• Your assignment:
Reproduce exactly the lines below from the one containing "intros Hi. unfold" through the one containing "pose proof (Hkeep", including both, and nothing else.

(Records drawn from a dataset)
====

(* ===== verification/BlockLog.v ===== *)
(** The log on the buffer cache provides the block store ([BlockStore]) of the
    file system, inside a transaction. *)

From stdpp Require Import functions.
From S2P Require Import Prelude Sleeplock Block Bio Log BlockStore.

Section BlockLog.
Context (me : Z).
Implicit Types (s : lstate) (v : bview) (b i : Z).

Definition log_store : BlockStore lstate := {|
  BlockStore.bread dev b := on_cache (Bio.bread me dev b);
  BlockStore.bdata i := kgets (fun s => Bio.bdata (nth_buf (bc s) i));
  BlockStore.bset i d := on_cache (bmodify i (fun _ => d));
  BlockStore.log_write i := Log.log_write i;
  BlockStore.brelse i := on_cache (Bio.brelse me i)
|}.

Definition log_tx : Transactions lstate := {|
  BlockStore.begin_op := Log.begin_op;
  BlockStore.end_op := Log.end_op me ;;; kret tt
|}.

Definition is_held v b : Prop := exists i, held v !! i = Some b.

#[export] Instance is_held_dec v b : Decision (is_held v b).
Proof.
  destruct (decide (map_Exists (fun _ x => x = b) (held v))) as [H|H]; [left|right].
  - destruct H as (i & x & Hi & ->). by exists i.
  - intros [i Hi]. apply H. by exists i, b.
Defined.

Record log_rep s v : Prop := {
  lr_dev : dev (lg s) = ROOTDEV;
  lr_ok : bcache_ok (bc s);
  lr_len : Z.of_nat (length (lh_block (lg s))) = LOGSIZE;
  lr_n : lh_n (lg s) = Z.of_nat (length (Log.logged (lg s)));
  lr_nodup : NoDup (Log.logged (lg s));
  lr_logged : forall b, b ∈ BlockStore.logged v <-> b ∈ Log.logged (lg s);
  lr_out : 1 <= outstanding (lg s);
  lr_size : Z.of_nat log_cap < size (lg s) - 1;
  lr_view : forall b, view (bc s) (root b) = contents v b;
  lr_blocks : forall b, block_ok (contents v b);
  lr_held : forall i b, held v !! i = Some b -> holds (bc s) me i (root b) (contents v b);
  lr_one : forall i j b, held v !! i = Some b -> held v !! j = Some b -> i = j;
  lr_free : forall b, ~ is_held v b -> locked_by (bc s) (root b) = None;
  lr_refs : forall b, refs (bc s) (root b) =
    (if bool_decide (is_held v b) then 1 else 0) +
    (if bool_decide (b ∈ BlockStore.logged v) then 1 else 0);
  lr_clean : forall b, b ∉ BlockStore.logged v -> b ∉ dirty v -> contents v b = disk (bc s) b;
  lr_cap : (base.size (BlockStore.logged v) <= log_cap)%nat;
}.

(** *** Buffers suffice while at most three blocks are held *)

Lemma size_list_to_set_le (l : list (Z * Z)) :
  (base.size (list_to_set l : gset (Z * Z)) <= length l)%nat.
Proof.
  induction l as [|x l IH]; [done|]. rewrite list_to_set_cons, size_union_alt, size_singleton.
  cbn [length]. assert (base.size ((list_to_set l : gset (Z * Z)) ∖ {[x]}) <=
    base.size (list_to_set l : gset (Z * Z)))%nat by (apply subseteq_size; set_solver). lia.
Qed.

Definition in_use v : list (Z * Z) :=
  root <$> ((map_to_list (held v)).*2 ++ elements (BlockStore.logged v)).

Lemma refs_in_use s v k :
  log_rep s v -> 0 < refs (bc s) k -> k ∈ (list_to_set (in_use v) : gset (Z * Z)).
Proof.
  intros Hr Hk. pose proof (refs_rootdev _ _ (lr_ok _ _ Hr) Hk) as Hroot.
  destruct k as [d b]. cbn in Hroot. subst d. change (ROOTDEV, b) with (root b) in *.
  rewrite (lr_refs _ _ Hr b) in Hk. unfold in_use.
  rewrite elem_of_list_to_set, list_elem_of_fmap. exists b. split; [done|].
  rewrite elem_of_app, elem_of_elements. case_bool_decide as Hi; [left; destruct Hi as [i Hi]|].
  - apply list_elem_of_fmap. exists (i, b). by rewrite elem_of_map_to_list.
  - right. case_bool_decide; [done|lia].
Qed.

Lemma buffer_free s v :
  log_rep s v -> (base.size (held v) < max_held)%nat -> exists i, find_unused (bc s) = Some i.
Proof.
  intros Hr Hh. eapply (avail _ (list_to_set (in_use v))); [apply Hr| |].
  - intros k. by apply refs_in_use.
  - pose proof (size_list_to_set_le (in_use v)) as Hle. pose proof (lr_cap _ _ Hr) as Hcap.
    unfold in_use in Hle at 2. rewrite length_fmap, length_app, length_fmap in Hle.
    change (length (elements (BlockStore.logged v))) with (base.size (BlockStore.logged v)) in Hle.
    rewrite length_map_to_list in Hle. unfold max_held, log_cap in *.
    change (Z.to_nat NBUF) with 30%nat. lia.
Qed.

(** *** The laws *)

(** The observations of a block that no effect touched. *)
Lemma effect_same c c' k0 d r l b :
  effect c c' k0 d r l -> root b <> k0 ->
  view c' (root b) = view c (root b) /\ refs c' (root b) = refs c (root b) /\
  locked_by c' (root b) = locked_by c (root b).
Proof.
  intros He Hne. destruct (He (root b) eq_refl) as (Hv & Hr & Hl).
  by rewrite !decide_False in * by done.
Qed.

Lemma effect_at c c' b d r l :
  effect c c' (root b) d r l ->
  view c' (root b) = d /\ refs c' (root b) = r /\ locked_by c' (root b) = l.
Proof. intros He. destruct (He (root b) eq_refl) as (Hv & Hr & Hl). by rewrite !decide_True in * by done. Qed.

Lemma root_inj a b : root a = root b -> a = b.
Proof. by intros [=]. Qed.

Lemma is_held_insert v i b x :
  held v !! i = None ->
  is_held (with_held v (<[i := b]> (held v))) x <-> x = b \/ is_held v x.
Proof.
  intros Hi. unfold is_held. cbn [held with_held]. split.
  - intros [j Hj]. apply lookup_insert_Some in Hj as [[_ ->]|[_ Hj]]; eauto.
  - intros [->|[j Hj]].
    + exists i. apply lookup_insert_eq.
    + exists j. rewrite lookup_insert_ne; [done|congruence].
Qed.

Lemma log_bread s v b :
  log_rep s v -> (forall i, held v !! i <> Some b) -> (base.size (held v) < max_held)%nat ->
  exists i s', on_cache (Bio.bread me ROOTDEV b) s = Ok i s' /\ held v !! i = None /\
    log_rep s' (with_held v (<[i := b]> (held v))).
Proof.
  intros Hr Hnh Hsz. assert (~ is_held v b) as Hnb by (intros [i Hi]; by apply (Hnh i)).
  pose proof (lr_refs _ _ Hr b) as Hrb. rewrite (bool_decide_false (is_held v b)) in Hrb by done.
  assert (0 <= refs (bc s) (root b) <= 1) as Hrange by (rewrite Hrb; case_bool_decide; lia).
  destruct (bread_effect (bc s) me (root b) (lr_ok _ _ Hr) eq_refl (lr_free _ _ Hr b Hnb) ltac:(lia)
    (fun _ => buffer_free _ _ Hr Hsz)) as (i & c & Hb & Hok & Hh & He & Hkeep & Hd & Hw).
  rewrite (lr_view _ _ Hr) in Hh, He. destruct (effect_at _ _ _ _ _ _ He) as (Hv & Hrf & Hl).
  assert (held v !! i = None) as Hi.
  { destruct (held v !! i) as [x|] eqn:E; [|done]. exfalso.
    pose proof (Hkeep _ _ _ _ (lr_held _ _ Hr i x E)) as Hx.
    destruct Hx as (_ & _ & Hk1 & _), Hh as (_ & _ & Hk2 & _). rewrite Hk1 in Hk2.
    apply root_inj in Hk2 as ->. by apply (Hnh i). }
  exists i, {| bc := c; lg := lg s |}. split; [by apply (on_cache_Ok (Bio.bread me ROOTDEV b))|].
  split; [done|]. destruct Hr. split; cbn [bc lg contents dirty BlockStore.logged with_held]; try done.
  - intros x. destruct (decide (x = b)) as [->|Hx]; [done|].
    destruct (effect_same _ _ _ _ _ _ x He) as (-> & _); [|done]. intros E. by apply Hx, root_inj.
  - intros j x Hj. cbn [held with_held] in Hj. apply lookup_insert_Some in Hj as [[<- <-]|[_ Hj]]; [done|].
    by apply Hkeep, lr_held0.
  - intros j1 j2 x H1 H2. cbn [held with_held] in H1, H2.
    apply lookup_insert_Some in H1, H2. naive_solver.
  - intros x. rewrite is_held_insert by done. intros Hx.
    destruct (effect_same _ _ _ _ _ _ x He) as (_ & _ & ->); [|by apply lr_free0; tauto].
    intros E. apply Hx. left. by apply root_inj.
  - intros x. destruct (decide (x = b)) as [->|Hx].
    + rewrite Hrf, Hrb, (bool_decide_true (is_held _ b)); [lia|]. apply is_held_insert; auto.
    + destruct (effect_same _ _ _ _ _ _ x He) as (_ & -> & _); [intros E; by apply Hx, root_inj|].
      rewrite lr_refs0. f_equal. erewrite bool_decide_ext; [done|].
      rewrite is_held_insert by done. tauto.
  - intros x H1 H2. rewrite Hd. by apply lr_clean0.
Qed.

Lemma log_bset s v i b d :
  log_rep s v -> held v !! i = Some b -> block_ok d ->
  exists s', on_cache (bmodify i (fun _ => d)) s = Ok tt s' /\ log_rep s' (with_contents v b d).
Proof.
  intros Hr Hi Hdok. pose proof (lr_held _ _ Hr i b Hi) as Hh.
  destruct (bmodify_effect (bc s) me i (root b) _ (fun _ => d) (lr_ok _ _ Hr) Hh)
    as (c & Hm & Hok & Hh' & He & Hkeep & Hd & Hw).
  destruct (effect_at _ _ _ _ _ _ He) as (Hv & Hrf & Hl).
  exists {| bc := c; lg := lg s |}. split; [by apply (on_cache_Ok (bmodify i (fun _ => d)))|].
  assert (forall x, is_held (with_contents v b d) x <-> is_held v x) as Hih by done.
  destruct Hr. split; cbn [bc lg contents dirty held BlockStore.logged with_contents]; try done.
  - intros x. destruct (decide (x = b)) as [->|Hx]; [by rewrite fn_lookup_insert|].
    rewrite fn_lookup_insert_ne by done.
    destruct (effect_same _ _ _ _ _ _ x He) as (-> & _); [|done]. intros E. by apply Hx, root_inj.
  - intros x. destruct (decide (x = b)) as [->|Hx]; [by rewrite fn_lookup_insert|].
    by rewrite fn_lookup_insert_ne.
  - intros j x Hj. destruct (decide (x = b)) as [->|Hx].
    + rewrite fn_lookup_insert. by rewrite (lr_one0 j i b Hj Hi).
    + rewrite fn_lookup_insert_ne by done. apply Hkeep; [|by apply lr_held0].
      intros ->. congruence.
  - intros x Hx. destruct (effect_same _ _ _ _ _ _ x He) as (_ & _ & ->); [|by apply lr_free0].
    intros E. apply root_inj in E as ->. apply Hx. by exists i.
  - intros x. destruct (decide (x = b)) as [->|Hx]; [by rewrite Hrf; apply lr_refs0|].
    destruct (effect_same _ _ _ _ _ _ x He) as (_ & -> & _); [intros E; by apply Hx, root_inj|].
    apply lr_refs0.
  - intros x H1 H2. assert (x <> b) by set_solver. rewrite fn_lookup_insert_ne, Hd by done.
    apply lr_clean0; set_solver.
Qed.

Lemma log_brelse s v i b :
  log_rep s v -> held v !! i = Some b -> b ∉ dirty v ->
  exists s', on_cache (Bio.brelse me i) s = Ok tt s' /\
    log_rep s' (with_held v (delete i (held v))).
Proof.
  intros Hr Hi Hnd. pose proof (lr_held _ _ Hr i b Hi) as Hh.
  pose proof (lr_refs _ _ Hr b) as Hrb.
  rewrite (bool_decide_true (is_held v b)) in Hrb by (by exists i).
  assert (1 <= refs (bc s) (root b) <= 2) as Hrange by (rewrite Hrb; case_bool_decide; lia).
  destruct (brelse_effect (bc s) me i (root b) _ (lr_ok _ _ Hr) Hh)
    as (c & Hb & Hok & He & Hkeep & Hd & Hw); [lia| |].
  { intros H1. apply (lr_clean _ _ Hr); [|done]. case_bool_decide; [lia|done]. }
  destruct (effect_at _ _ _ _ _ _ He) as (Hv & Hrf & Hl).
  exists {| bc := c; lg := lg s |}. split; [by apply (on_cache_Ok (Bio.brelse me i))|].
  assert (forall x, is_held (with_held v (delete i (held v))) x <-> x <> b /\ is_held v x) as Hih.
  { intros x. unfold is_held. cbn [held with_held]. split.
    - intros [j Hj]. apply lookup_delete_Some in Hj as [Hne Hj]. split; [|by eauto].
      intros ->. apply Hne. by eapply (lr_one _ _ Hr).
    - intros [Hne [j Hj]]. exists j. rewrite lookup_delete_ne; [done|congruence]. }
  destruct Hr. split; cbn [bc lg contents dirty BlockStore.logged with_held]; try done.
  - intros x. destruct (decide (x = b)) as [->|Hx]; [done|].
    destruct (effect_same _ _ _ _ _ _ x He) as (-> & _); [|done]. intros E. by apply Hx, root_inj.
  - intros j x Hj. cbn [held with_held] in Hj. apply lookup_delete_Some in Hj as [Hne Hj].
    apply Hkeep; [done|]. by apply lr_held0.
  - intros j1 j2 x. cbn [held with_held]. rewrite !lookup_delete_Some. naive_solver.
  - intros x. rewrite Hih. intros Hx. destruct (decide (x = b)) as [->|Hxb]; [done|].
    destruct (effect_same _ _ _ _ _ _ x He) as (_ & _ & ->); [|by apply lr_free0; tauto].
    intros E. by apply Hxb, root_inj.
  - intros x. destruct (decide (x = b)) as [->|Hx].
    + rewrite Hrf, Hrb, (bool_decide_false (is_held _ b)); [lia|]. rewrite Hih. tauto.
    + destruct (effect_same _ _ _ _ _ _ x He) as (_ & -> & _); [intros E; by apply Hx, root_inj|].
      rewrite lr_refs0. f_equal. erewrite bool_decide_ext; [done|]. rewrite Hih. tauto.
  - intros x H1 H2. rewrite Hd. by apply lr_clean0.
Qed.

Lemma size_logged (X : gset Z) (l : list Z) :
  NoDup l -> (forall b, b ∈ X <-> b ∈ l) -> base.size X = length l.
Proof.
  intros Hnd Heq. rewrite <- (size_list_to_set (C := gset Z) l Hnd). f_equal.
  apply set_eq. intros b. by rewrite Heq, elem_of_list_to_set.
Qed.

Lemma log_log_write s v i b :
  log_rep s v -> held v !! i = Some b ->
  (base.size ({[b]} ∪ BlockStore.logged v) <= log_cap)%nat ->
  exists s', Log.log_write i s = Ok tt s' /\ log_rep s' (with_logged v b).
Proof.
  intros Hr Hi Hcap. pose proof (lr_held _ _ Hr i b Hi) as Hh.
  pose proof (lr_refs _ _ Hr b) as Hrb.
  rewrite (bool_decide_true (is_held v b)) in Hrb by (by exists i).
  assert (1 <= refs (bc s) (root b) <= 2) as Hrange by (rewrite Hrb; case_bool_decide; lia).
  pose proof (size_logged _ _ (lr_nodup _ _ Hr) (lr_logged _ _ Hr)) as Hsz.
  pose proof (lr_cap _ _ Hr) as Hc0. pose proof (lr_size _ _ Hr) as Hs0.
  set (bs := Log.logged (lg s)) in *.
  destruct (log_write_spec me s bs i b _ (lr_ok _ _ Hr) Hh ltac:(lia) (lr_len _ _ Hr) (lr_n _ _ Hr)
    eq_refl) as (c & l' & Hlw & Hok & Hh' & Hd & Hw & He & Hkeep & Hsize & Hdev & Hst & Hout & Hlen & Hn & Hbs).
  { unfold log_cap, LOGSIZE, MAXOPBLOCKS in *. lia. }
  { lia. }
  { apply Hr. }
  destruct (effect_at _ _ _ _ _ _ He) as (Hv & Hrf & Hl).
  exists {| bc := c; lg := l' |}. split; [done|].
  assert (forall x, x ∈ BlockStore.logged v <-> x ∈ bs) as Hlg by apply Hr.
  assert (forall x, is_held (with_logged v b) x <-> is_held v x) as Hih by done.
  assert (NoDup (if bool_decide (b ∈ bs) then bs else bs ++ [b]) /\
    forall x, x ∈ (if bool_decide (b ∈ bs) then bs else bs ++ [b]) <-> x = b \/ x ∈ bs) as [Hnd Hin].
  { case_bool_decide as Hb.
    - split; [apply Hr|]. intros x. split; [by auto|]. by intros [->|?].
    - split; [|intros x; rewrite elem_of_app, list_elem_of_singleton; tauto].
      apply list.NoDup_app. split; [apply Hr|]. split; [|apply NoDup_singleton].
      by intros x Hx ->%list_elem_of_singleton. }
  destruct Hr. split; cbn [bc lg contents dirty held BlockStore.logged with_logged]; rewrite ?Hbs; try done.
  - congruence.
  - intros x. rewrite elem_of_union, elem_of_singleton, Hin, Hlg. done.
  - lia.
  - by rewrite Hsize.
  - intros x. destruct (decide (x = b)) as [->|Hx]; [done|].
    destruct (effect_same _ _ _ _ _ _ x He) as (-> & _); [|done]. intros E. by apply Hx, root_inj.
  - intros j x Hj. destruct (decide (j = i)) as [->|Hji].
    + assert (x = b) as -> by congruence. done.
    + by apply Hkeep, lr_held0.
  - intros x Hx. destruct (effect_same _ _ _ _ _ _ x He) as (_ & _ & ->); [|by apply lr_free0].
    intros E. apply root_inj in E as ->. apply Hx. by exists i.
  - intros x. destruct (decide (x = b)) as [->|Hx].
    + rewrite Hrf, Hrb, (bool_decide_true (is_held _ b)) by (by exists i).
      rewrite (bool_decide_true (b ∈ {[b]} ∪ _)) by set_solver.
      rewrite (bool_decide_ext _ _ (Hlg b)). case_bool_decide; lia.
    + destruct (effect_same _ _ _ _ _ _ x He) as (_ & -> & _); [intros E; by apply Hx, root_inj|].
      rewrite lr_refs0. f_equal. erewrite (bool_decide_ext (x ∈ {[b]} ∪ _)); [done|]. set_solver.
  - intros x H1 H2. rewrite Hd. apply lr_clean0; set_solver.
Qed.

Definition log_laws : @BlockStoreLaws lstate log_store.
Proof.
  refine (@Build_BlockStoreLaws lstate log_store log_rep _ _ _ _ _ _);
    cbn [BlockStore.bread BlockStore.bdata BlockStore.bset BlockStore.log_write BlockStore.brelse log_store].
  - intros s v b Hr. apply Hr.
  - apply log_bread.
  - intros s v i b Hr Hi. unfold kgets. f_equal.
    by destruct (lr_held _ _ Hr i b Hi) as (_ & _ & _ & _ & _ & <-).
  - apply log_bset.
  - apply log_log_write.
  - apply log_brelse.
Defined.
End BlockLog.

====

• Written solution:
  intros Hi. unfold is_held. cbn [held with_held]. split.
  - intros [j Hj]. apply lookup_insert_Some in Hj as [[_ ->]|[_ Hj]]; eauto.
  - intros [->|[j Hj]].
    + exists i. apply lookup_insert_eq.
    + exists j. rewrite lookup_insert_ne; [done|congruence].
Qed.

Lemma log_bread s v b :
  log_rep s v -> (forall i, held v !! i <> Some b) -> (base.size (held v) < max_held)%nat ->
  exists i s', on_cache (Bio.bread me ROOTDEV b) s = Ok i s' /\ held v !! i = None /\
    log_rep s' (with_held v (<[i := b]> (held v))).
Proof.
  intros Hr Hnh Hsz. assert (~ is_held v b) as Hnb by (intros [i Hi]; by apply (Hnh i)).
  pose proof (lr_refs _ _ Hr b) as Hrb. rewrite (bool_decide_false (is_held v b)) in Hrb by done.
  assert (0 <= refs (bc s) (root b) <= 1) as Hrange by (rewrite Hrb; case_bool_decide; lia).
  destruct (bread_effect (bc s) me (root b) (lr_ok _ _ Hr) eq_refl (lr_free _ _ Hr b Hnb) ltac:(lia)
    (fun _ => buffer_free _ _ Hr Hsz)) as (i & c & Hb & Hok & Hh & He & Hkeep & Hd & Hw).
  rewrite (lr_view _ _ Hr) in Hh, He. destruct (effect_at _ _ _ _ _ _ He) as (Hv & Hrf & Hl).
  assert (held v !! i = None) as Hi.
  { destruct (held v !! i) as [x|] eqn:E; [|done]. exfalso.
    pose proof (Hkeep _ _ _ _ (lr_held _ _ Hr i x E)) as Hx.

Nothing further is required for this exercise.